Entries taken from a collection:

########

(** ** The interface of word-keyed tables

    What the clients of [allocHashTable] (thread labels, file descriptors, ...)
    rely on; their theorems are proved against this class. *)
Class WordTable (T : Type) := {
  wt_alloc : T;
  wt_lookup : Z → prog T Z;
  wt_insert : Z → Z → prog T unit;
  wt_remove : Z → Z → prog T Z;
  wt_rep : T → gmap Z Z → Prop;
  wt_alloc_rep : wt_rep wt_alloc ∅;
  wt_insert_spec t m k d : wt_rep t m → m !! k = None →
    wp (wt_insert k d) (λ _ t', wt_rep t' (<[k := d]> m)) t;
  wt_lookup_spec t m k : wt_rep t m →
    wp (wt_lookup k) (λ d t', d = default 0 (m !! k) ∧ t' = t) t;
  wt_remove_spec t m k d : wt_rep t m → d = 0 ∨ m !! k = Some d →
    wp (wt_remove k d) (λ r t', r = default 0 (m !! k) ∧ wt_rep t' (delete k m)) t
}.

#[export] Program Instance WordTable_Hash : WordTable HashTable := {|
  wt_alloc := allocHashTable;
  wt_lookup := lookupHashTable hashWord compareWord;
  wt_insert := insertHashTable hashWord;
  wt_remove := removeHashTable hashWord compareWord;
  wt_rep := table_rep (Hhk := HashKey_word)
|}.
Next Obligation. apply allocHashTable_rep. Qed.
Next Obligation. intros. by apply (insert_rep (Hhk := HashKey_word)). Qed.
Next Obligation. intros. by apply (lookup_rep (Hhk := HashKey_word)). Qed.
Next Obligation. intros. by apply (remove_rep (Hhk := HashKey_word)). Qed.

(** ** Concrete runs and witnesses *)

(** The overwriting seen through the operations alone: 0 is inserted twice, with data
    1 and 2; after 5118 more insertions the first bucket has been split. *)
Example overwrite_lost_run :
  run (insertHashTable hashWord 0 1;;
       insertHashTable hashWord 0 2;;
       before ← lookupHashTable hashWord compareWord 0;
       for_each (seqZ 1 5118) (λ i, insertHashTable hashWord (8 * i) 7);;
       after ← lookupHashTable hashWord compareWord 0;
       mret (before, after)) allocHashTable = Some (2, 1).
Proof. vm_compute. reflexivity. Qed.

Lemma insertHashTable_map_witness :
  wp (insertHashTable hashWord 40 7)
     (λ _ t', table_rep (Hhk := HashKey_word) t' (<[40 := 7]> ∅)) allocHashTable.
Proof.
  apply (insertHashTable_map (Hhk := HashKey_word)).
  - apply allocHashTable_rep.
  - reflexivity.
Defined.

Lemma lookupHashTable_map_witness :
  wp (lookupHashTable hashWord compareWord 40)
     (λ d t', d = default 0 ((∅ : gmap Z Z) !! 40) ∧ t' = allocHashTable) allocHashTable.
Proof.
  apply (lookupHashTable_map (Hhk := HashKey_word) allocHashTable ∅ 40).
  apply allocHashTable_rep.
Defined.

Lemma removeHashTable_map_witness :
  wp (removeHashTable hashWord compareWord 40 0)
     (λ r t', r = default 0 ((∅ : gmap Z Z) !! 40) ∧
        table_rep (Hhk := HashKey_word) t' (delete 40 ∅)) allocHashTable.
Proof.
  apply (removeHashTable_map (Hhk := HashKey_word) allocHashTable ∅ 40 0).
  - apply allocHashTable_rep.
  - left. reflexivity.
Defined.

########

Goal of the exercise: Within the data above, the span starting at the line containing "run (insertHashTable hashWord 0 1;;" and ending at the line containing "(λ r t', r = default 0 ((∅" is to be retyped exactly, with no other lines.

Reply:
  run (insertHashTable hashWord 0 1;;
       insertHashTable hashWord 0 2;;
       before ← lookupHashTable hashWord compareWord 0;
       for_each (seqZ 1 5118) (λ i, insertHashTable hashWord (8 * i) 7);;
       after ← lookupHashTable hashWord compareWord 0;
       mret (before, after)) allocHashTable = Some (2, 1).
Proof. vm_compute. reflexivity. Qed.

Lemma insertHashTable_map_witness :
  wp (insertHashTable hashWord 40 7)
     (λ _ t', table_rep (Hhk := HashKey_word) t' (<[40 := 7]> ∅)) allocHashTable.
Proof.
  apply (insertHashTable_map (Hhk := HashKey_word)).
  - apply allocHashTable_rep.
  - reflexivity.
Defined.

Lemma lookupHashTable_map_witness :
  wp (lookupHashTable hashWord compareWord 40)
     (λ d t', d = default 0 ((∅ : gmap Z Z) !! 40) ∧ t' = allocHashTable) allocHashTable.
Proof.
  apply (lookupHashTable_map (Hhk := HashKey_word) allocHashTable ∅ 40).
  apply allocHashTable_rep.
Defined.

Lemma removeHashTable_map_witness :
  wp (removeHashTable hashWord compareWord 40 0)
     (λ r t', r = default 0 ((∅ : gmap Z Z) !! 40) ∧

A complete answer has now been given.